» **EXERCISE REQUIREMENTS**: Check every line of the data below for the string "Prop", and copy the ones that hold it.

» **MATERIALS PROVIDED**:
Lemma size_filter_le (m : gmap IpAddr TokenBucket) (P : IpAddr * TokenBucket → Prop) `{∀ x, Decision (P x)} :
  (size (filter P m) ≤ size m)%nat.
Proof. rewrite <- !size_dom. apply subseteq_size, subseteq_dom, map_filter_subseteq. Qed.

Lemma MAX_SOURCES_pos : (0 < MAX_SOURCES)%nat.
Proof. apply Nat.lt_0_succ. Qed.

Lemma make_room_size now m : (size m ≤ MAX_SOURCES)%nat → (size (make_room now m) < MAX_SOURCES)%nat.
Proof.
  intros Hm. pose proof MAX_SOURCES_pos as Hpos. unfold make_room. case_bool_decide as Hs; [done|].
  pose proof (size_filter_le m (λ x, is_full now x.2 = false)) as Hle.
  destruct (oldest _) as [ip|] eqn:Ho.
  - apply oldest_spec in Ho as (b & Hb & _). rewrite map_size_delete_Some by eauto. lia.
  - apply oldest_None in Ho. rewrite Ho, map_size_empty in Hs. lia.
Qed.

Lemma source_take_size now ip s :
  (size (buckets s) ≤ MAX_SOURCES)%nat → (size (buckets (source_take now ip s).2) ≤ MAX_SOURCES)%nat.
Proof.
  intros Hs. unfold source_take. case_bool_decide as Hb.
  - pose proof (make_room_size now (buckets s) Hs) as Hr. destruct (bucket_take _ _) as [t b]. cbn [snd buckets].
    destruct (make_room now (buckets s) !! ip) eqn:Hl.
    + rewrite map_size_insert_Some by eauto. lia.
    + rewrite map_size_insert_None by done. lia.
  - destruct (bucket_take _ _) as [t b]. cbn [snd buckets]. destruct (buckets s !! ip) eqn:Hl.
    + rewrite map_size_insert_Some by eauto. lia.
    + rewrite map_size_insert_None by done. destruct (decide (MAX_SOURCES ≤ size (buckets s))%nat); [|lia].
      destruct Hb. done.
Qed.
---
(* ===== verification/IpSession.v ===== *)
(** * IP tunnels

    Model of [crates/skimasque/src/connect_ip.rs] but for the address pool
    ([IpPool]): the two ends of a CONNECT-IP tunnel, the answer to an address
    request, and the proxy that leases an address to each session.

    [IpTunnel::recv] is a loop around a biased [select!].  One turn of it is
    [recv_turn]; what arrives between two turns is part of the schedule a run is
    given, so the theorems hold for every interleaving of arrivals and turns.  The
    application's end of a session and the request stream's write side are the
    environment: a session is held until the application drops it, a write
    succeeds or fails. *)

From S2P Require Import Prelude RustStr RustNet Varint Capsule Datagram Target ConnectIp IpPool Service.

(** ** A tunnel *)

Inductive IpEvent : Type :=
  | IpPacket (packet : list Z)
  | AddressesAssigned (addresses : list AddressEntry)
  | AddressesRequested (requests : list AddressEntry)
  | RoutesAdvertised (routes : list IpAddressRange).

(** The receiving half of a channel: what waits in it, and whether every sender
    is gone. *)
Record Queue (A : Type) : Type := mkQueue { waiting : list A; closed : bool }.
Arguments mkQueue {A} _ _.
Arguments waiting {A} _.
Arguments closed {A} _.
---
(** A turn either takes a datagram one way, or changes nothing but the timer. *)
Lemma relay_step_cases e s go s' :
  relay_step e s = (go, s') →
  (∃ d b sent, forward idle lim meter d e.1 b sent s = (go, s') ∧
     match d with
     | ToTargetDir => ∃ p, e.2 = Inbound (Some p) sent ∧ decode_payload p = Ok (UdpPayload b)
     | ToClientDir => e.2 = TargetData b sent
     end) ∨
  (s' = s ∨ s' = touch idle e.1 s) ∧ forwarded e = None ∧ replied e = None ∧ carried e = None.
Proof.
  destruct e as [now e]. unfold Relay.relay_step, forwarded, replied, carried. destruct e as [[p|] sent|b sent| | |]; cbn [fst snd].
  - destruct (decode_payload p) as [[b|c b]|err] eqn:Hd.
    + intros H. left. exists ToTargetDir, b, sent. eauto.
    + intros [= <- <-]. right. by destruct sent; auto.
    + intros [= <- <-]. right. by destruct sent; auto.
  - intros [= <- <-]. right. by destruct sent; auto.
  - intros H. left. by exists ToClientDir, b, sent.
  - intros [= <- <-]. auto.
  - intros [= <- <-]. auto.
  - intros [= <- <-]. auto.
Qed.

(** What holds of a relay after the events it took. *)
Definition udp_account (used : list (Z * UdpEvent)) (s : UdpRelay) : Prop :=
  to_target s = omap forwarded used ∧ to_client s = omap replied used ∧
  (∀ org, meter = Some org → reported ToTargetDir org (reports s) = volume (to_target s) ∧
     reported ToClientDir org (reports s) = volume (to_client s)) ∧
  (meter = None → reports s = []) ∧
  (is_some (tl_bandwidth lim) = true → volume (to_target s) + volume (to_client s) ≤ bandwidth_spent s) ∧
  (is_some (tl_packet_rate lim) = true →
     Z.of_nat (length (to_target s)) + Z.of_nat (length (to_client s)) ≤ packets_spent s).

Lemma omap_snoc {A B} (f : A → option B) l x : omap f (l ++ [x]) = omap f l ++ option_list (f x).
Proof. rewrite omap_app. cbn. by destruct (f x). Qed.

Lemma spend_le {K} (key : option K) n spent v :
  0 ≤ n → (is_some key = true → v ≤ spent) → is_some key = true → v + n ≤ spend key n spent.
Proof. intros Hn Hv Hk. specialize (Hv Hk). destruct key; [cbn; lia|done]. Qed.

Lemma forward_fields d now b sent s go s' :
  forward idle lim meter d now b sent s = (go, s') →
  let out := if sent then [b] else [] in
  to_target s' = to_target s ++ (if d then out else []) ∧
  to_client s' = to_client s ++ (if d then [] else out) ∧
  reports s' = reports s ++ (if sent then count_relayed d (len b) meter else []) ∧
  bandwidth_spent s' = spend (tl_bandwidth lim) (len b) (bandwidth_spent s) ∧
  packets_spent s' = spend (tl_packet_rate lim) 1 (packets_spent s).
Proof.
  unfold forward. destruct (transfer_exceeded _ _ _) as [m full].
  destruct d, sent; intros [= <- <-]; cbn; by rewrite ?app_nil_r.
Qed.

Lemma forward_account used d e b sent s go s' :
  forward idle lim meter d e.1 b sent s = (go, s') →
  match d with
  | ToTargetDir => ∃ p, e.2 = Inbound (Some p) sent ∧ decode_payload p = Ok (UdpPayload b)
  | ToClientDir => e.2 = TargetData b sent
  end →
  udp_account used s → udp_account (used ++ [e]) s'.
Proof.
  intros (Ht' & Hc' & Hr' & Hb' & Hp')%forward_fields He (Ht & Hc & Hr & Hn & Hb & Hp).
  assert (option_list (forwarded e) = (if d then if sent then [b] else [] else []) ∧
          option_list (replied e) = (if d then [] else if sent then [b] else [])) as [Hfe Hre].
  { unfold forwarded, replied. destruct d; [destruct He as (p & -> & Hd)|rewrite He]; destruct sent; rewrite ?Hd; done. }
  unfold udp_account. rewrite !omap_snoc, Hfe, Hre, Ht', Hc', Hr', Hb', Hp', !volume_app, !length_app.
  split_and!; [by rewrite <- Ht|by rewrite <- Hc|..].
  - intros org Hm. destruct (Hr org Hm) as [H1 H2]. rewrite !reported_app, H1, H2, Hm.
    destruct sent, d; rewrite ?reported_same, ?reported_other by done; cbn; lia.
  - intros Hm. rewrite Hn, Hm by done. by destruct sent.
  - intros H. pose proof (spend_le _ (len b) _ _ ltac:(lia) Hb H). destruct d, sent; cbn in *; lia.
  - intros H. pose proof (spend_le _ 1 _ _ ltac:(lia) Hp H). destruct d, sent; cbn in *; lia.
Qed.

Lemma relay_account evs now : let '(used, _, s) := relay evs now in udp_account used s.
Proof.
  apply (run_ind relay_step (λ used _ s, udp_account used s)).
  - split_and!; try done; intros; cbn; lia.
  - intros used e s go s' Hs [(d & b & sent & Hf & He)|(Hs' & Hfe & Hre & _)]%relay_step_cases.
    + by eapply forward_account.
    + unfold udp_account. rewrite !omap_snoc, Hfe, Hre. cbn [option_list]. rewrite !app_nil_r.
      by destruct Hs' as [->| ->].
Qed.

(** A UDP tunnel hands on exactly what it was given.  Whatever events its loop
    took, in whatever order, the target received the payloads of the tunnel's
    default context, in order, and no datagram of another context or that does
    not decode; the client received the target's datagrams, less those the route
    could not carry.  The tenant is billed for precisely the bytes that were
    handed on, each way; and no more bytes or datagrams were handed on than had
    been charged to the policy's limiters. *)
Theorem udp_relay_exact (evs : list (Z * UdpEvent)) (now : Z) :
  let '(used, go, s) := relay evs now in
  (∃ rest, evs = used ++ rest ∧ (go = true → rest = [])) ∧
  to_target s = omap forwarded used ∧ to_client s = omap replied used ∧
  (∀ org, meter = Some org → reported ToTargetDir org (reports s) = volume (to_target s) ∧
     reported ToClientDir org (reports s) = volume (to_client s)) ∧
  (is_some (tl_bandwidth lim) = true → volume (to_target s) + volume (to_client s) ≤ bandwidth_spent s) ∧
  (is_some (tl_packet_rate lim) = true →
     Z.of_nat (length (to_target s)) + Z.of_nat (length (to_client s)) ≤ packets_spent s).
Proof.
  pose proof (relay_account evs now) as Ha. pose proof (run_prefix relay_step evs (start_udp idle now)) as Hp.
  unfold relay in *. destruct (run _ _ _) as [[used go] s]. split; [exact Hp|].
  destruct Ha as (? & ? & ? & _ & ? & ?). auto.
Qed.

» **RESPONSE AREA**:
Lemma size_filter_le (m : gmap IpAddr TokenBucket) (P : IpAddr * TokenBucket → Prop) `{∀ x, Decision (P x)} :
Definition udp_account (used : list (Z * UdpEvent)) (s : UdpRelay) : Prop :=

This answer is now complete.